**Work to be completed:** With the entries below as the source, tally the lines that contain the string "inClass" and give the number only.

-- -- --

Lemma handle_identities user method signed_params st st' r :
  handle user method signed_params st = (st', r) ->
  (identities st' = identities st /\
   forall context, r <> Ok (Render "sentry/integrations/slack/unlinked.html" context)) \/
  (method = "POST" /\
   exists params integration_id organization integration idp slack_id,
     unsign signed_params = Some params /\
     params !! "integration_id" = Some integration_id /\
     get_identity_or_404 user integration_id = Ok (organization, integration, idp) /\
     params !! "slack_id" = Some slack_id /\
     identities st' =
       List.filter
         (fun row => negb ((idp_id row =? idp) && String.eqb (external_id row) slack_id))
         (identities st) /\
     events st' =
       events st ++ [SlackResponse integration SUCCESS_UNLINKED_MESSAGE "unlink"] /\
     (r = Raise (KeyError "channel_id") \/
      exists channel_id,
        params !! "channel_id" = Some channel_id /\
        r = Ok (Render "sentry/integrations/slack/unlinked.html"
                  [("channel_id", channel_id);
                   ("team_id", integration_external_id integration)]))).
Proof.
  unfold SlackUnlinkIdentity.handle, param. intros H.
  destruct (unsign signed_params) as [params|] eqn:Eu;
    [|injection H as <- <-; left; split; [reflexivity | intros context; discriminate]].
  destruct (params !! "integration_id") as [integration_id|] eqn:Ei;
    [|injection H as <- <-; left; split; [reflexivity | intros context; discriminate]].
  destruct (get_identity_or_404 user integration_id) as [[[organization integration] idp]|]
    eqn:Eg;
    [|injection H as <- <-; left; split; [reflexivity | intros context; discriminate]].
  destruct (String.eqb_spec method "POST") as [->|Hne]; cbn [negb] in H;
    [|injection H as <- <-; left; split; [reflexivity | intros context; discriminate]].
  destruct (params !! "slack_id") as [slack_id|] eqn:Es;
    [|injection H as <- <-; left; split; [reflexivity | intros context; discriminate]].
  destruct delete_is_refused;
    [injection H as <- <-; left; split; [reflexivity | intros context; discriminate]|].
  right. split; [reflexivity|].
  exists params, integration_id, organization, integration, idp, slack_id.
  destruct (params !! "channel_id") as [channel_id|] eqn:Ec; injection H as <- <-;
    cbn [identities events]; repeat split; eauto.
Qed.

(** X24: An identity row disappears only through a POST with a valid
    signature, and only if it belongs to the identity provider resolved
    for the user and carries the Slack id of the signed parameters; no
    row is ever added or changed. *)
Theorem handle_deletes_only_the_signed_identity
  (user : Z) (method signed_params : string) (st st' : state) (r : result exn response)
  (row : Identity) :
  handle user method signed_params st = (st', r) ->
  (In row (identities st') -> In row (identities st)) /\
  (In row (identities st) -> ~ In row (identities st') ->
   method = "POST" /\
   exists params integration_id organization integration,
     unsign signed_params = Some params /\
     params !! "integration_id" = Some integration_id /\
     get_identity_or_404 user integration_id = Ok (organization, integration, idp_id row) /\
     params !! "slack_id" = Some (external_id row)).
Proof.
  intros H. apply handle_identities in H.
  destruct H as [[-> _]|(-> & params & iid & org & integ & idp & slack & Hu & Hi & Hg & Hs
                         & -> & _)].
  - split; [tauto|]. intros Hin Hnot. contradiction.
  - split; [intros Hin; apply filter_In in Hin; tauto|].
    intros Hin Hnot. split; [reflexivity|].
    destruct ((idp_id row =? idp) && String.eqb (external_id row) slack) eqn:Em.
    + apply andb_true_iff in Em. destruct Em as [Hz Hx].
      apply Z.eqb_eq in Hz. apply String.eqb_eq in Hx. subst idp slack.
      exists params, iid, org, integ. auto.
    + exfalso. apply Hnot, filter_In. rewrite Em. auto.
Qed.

-- -- --

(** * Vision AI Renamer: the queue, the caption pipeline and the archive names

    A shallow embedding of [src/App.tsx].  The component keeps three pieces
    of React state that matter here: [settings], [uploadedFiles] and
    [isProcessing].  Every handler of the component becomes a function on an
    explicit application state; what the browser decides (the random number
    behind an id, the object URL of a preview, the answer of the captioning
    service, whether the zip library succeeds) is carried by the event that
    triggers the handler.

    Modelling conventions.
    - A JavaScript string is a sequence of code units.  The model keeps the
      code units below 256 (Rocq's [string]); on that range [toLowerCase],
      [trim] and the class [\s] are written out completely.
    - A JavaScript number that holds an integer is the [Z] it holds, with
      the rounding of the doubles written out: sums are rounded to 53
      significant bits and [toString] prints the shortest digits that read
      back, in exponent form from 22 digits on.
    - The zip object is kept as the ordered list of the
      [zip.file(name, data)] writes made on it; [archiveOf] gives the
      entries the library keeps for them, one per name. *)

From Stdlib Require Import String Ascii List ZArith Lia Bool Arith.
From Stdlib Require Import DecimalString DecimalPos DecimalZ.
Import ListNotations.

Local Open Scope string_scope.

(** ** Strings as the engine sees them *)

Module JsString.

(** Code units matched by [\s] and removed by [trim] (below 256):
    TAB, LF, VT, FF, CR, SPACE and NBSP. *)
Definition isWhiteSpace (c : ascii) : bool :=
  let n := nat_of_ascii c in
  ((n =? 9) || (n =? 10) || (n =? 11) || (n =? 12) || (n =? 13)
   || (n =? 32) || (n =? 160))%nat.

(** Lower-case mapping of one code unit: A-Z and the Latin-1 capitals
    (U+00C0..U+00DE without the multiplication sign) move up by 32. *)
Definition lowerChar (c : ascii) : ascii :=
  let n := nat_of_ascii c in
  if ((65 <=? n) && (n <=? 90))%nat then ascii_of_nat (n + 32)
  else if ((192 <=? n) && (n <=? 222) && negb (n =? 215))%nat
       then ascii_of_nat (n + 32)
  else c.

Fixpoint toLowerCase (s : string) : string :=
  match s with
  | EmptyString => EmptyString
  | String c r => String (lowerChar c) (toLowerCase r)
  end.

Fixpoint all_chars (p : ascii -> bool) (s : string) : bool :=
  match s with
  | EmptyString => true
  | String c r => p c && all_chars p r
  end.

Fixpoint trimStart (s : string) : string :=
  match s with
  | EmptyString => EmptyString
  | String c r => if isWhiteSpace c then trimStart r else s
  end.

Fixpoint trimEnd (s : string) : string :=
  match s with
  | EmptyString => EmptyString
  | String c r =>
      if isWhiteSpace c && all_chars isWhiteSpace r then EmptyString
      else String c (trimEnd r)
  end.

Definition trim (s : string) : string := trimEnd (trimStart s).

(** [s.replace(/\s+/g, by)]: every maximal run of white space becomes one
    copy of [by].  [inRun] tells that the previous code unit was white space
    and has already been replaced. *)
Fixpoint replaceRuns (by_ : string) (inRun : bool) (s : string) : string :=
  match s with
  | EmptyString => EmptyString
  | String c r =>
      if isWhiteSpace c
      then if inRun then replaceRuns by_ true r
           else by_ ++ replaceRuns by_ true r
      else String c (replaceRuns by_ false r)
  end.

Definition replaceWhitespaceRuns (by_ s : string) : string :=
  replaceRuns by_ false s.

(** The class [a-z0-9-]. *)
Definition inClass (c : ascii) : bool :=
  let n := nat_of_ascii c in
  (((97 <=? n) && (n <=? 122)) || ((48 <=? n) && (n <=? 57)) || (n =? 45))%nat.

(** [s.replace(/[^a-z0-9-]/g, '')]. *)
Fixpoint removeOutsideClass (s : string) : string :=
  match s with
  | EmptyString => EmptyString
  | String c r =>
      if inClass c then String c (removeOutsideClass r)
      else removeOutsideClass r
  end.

-- -- --

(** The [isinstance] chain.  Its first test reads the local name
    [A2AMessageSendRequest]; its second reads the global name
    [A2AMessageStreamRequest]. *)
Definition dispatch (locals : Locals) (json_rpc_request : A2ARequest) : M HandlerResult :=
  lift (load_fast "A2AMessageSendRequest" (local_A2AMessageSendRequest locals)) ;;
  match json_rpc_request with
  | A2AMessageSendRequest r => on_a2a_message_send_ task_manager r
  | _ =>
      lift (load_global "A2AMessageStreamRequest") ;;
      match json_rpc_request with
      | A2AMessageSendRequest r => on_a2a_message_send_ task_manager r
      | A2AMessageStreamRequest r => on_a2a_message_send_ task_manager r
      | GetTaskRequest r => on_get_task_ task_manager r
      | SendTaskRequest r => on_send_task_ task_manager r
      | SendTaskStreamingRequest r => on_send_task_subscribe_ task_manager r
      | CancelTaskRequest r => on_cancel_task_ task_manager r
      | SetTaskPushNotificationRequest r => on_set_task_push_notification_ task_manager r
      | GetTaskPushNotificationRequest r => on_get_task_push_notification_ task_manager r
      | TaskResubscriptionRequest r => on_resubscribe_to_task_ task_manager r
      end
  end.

-- -- --

**Answer for the task:** 2